4.2.4. Fibroblast Growth Factor Receptor 2 Inhibition

Fibroblast growth factor receptor 2 (FGFR2) is regulated on the basis of the balance of FGFs, heparan-sulfate proteoglycans, FGFR2 isoforms, endogenous inhibitors, and microRNAs [112]. The recent identification of activating mutations in FGFR2 in endometrial tumors has generated a new avenue for the development of targeted therapeutic agents [113, 114]. The majority of the mutations identified are identical to germline mutations in FGFR2 and FGFR3 that cause craniosynostosis and hypochondroplasia syndromes and result in both ligand-independent and ligand-dependent receptor activation [115]. Mutations that predominantly occur in the endometrioid subtype of endometrial cancer (16%) are mutually exclusive with KRAS mutation but occur in the presence of PTEN abrogation [116, 117]. In vitro studies have shown that endometrial cancer cell lines with activating FGFR2 mutations are selectively sensitive to a pan-FGFR inhibitor, PD173074 [113]. Oral administration of AZD2171 or Ki23057 inhibits in vivo proliferation of cancer cells with aberrant FGFR2 activation in rodent therapeutic models [112]. Several agents with activity against FGFRs are currently in clinical trials.
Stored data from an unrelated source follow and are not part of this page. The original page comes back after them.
(** [inl]: the value returned on a fault; [inr]: the buffer after it. *)
Definition copy_inline_data (q : pib_qp) (w : pib_send_wqe) (total_length : Z) : Z + option (list Z) :=
  if (total_length <=? 0) || (max_inline_data (a_cap (qp_attr q)) <? total_length) then inr (w_inline_data_buffer w)
  else if (w_opcode w =? IB_WR_SEND) || (w_opcode w =? IB_WR_SEND_WITH_IMM) || (w_opcode w =? IB_WR_SEND_WITH_INV)
          || (w_opcode w =? IB_WR_RDMA_WRITE) || (w_opcode w =? IB_WR_RDMA_WRITE_WITH_IMM) then
    match copy_inline_loop (w_sge_array w) 0 (default [] (w_inline_data_buffer w)) with
    | Some buf => inr (Some buf)
    | None => inl (- EFAULT)
    end
  else inr (w_inline_data_buffer w).

Definition as_rdma (wr : send_wr) : send_wr := match wr with WrRdma a k => WrRdma a k | _ => WrRdma 0 0 end.
Definition as_atomic (wr : send_wr) : send_wr :=
  match wr with WrAtomic a c s k => WrAtomic a c s k | _ => WrAtomic 0 0 0 0 end.
Definition as_fast_reg (wr : send_wr) : send_wr :=
  match wr with WrFastReg i p m s n l f k => WrFastReg i p m s n l f k | _ => WrFastReg 0 [] 0 0 0 0 0 0 end.
Definition ud_ah (wr : send_wr) : option (Z * Z) := match wr with WrUd ah _ _ _ _ => ah | _ => None end.

(** The switch over the QP type and the opcode: [None] when the AH of a datagram
    request is refused. *)
Definition fill_wr (q : pib_qp) (wr : ib_send_wr) (w : pib_send_wqe) : option pib_send_wqe :=
  let op := swr_opcode wr in
  match qp_type q with
  | IB_QPT_RC =>
      Some (
        if (op =? IB_WR_RDMA_WRITE) || (op =? IB_WR_RDMA_WRITE_WITH_IMM) || (op =? IB_WR_RDMA_READ)
        then w <| w_wr := as_rdma (swr_wr wr) |>
        else if (op =? IB_WR_ATOMIC_CMP_AND_SWP) || (op =? IB_WR_ATOMIC_FETCH_AND_ADD)
        then w <| w_wr := as_atomic (swr_wr wr) |>
        else if op =? IB_WR_SEND_WITH_INV then w <| w_ex := swr_ex wr |>
        else if op =? IB_WR_LOCAL_INV then w <| w_local_only_request := true |> <| w_ex := swr_ex wr |>
        else if op =? IB_WR_FAST_REG_MR then w <| w_local_only_request := true |> <| w_wr := as_fast_reg (swr_wr wr) |>
        else w)
  | IB_QPT_UD | IB_QPT_SMI | IB_QPT_GSI =>
      if (op =? IB_WR_SEND) || (op =? IB_WR_SEND_WITH_IMM) then
        if negb (param_bit pib_behavior PIB_BEHAVIOR_AH_PD_VIOLATOIN_COMP_ERR)
           && match ud_ah (swr_wr wr) with None => true | Some (_, pd) => negb (qp_pd q =? pd) end
        then None
        else Some (w <| w_wr := swr_wr wr |>)
      else Some w
  | _ => Some w
  end.
(* ===== verification/QpInv.v ===== *)
(** * The queue-pair invariant

    Every send work queue entry of a QP is on exactly one of its four lists, the
    counters kept beside the lists are exact, the completion queues and the
    scheduler are consistent.  The lemmas of this file give, for each primitive
    of the QP code, what it does to the invariant; the files that model handlers
    build on them. *)

From S2P Require Import Prelude Verbs Lib ObjNum Cq Srq Mr State Sched Qp.

(** ** Lists *)

Lemma del_notin id l : id ∉ l -> del id l = l.
Proof.
  induction l as [|x l IH]; [done|]. unfold del in *. simpl. rewrite not_elem_of_cons. intros [Hne Hn].
  rewrite (proj2 (Z.eqb_neq _ _)) by done. simpl. by rewrite IH.
Qed.

Lemma del_head id l : id ∉ l -> del id (id :: l) = l.
Proof. intros. unfold del. simpl. rewrite Z.eqb_refl. simpl. by apply del_notin. Qed.

Lemma del_perm id l : NoDup l -> id ∈ l -> l ≡ₚ id :: del id l.
Proof.
  induction 1 as [|x l Hx Hd IH]; [by intros ?%elem_of_nil|]. rewrite elem_of_cons.
  destruct (decide (x = id)) as [->|Hne].
  - intros _. by rewrite del_head.
  - intros [?|Hin]; [done|]. unfold del. simpl. rewrite (proj2 (Z.eqb_neq _ _)) by done. simpl.
    rewrite (IH Hin) at 1. unfold del. constructor.
Qed.

Lemma del_last id l : id ∉ l -> del id (l ++ [id]) = l.
Proof.
  intros. unfold del. rewrite List.filter_app. simpl. rewrite Z.eqb_refl. simpl. rewrite app_nil_r.
  by apply del_notin.
Qed.

Lemma elem_of_del id k l : k ∈ del id l <-> k ∈ l /\ k <> id.
Proof. apply elem_of_filter_neq. Qed.

(** ** Ownership of entries *)

Definition rq_lists (r : requester_t) : list Z := rq_free r ++ rq_submitted r ++ rq_sending r ++ rq_waiting r.

(** [ids] are the entries of the QP, [out] the ones on no list. *)
Definition rq_own (ids out : list Z) (r : requester_t) : Prop :=
  NoDup ids /\ (forall id, id ∈ ids <-> is_Some (rq_swqes r !! id)) /\ out ++ rq_lists r ≡ₚ ids.

Definition rq_counts (r : requester_t) : Prop :=
  rq_nr_submitted r = Zlen (rq_submitted r) /\ rq_nr_sending r = Zlen (rq_sending r)
  /\ rq_nr_waiting r = Zlen (rq_waiting r).
(* ===== verification/QpThm.v ===== *)
(** * Queue pairs: theorems

    The operations of driver/pib_qp.c keep the queue-pair invariant, and do what
    they promise: flushing completes every outstanding request once and in order,
    resetting leaves neither requests nor completions behind, posting accepts a
    prefix of the chain in order, a modification follows the state machine. *)

From S2P Require Import Prelude Verbs Lib ObjNum Cq Srq Mr State Demo Sched Qp QpInv.

Section QpThm.
Context {PP : Params}.

Definition corrupt : bool := param_bit pib_behavior PIB_BEHAVIOR_CORRUPT_INVALID_WC_ATTRS.

(** Updates of the QP that keep the environment. *)
Ltac env_upd :=
  repeat lazymatch goal with |- qp_env (set_field st_qp ?f ?s) => apply (qp_env_upd f s); [unfold qp_same_env; simpl; split_and?; reflexivity|] end.

(** ** Small steps that keep the invariant *)

Lemma qp_wf_env_only ids s s' {out} :
  qp_wfo ids out s -> qp_env s' -> qp_requester (st_qp s') = qp_requester (st_qp s) ->
  qp_responder (st_qp s') = qp_responder (st_qp s) -> qp_wfo ids out s'.
Proof. intros [H1 H2 H3 H4] He Hr Hs. split; [done|by rewrite Hr..|by rewrite Hs]. Qed.

Lemma wfo_reschedule ids out s (Q : unit -> st -> Prop) :
  qp_wfo ids out s ->
  (forall s', qp_wfo ids out s' -> qp_requester (st_qp s') = qp_requester (st_qp s) ->
     qp_responder (st_qp s') = qp_responder (st_qp s) ->
     (exists on t tid, st_qp s' = (st_qp s) <| qp_sched_on := on |> <| qp_sched_time := t |> <| qp_sched_tid := tid |>) ->
     st_cqs s' = st_cqs s -> st_srqs s' = st_srqs s -> st_pd s' = st_pd s -> st_mem s' = st_mem s ->
     st_ports s' = st_ports s -> st_now s' = st_now s -> Q tt s') ->
  wp pib_util_reschedule_qp Q s.
Proof.
  intros Hwf HQ. pose proof (wfo_env _ _ _ Hwf) as He. apply wp_reschedule; [apply He|].
  intros s' Hm Hrq Hrs Hq Hc Hs Hp Hme Hn Hpo. apply HQ; try done.
  eapply qp_wf_env_only; [done| |done|done]. by eapply qp_env_resched.
Qed.

Lemma wfo_reset_contig ids out s (Q : unit -> st -> Prop) :
  qp_wfo ids out s ->
  (forall s', qp_wfo ids out s' -> s' = s <| st_qp ::= fun q => q
      <| qp_requester ::= fun r => r <| rq_nr_contig_requests := 0 |> <| rq_nr_contig_read_acks := 0 |> |>
      <| qp_responder ::= fun r => r <| rs_nr_contig_read_acks := 0 |> |> |> -> Q tt s') ->
  wp reset_contig Q s.
Proof.
  intros [H1 H2 H3 H4] HQ. unfold reset_contig, upd_req, upd_rsp, upd_qp. wp_run. apply HQ; [|done].
  split; done.
Qed.

(** ** Flushing *)

Lemma flushed_env l r' s s' : flushed l r' s s' -> qp_env s'.
Proof. by intros (_ & _ & _ & _ & _ & _ & _ & H & _). Qed.

Lemma flushed_lists l s s' : flushed l (req_flush (qp_requester (st_qp s))) s s' ->
  st_qp s' = (st_qp s) <| qp_requester ::= req_flush |>.
Proof. intros (H & _). by destruct s as [[] ? ? ? ? ? ? ? ? ? ? ? ?]. Qed.

(** The completions a flush adds to the completion queue [c]. *)
Definition flush_all_ops (s : st) (send_only : bool) (c : Z) : list cq_op :=
  let q := st_qp s in
  (if c =? qp_send_cq q then flush_ops q (rq_swqes (qp_requester q)) (outstanding (qp_requester q)) else [])
  ++ (if (c =? qp_recv_cq q) && negb send_only then recv_flush_ops q (rs_recv_wqes (qp_responder q)) else []).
Among PD173074, SU5402, and AZD2171 functioning as FGFR inhibitors, AZD2171 is the most promising anticancer drug [114]. Investigation of these agents in endometrial cancer patients with activating FGFR2 mutations is warranted [113].

5. Claudines

Epithelial receptors for clostridium perfringens enterotoxin (CPE), also known as claudines, may well prove to be the next target therapy for endometrial cancer, especially against aggressive disease variants. It has been shown that papillary-serous neoplasms overexpress claudines-1,-3 and -4 [118120], while clear-cell ones overexpress claudines -3, and -4 [119]. Overexpression of claudines-3 and -4 could in part explain the aggressive behaviour of these histologies [119, 121] suggesting their potential as useful biomarkers or targets for type specific treatment.

6. Conclusion

Endometrial cancer is the most common gynaecological cancer in western countries. Although radiotherapy remains the cornerstone of postoperative management, accumulating data show that adjuvant chemotherapy may display promising results after staging surgery. Unfortunately, the prognosis of patients with metastatic disease remains disappointing with only-one year survival commonly reported despite treatment efforts. Progestins remain an effective option, especially for those patients with low-grade estrogen and/or progesterone receptor positive disease. Chemotherapy comprising paclitaxel, doxorubicin, and cisplatin is beneficial for patients with advanced or metastatic disease after radical surgery and potentially for patients with early-stage disease and high-risk factors. Toxicity is a concern, in which the development of less toxic regimens such as the combination of paclitaxel with carboplatin may diminish. In women with multiple medical comorbidities, single-agent chemotherapy may be better tolerated and still yield acceptable results. A better understanding of the molecular aspects of endometrial cancer biology has allowed clinical research to develop effective and targeted antineoplastic agents (everolimus, temsirolimus, gefitinib, erlotinib, cetuximab, trastuzumab, bevacizumab, sorafenib). Although targeted therapy is in general less toxic than chemotherapy, its use may be accompanied in some instances by considerable toxicity. Continued investigation into the molecular pathways of endometrial cancer development and progression will enhance existing knowledge of this disease process promoting the discovery of novel, superior treatment options for patients.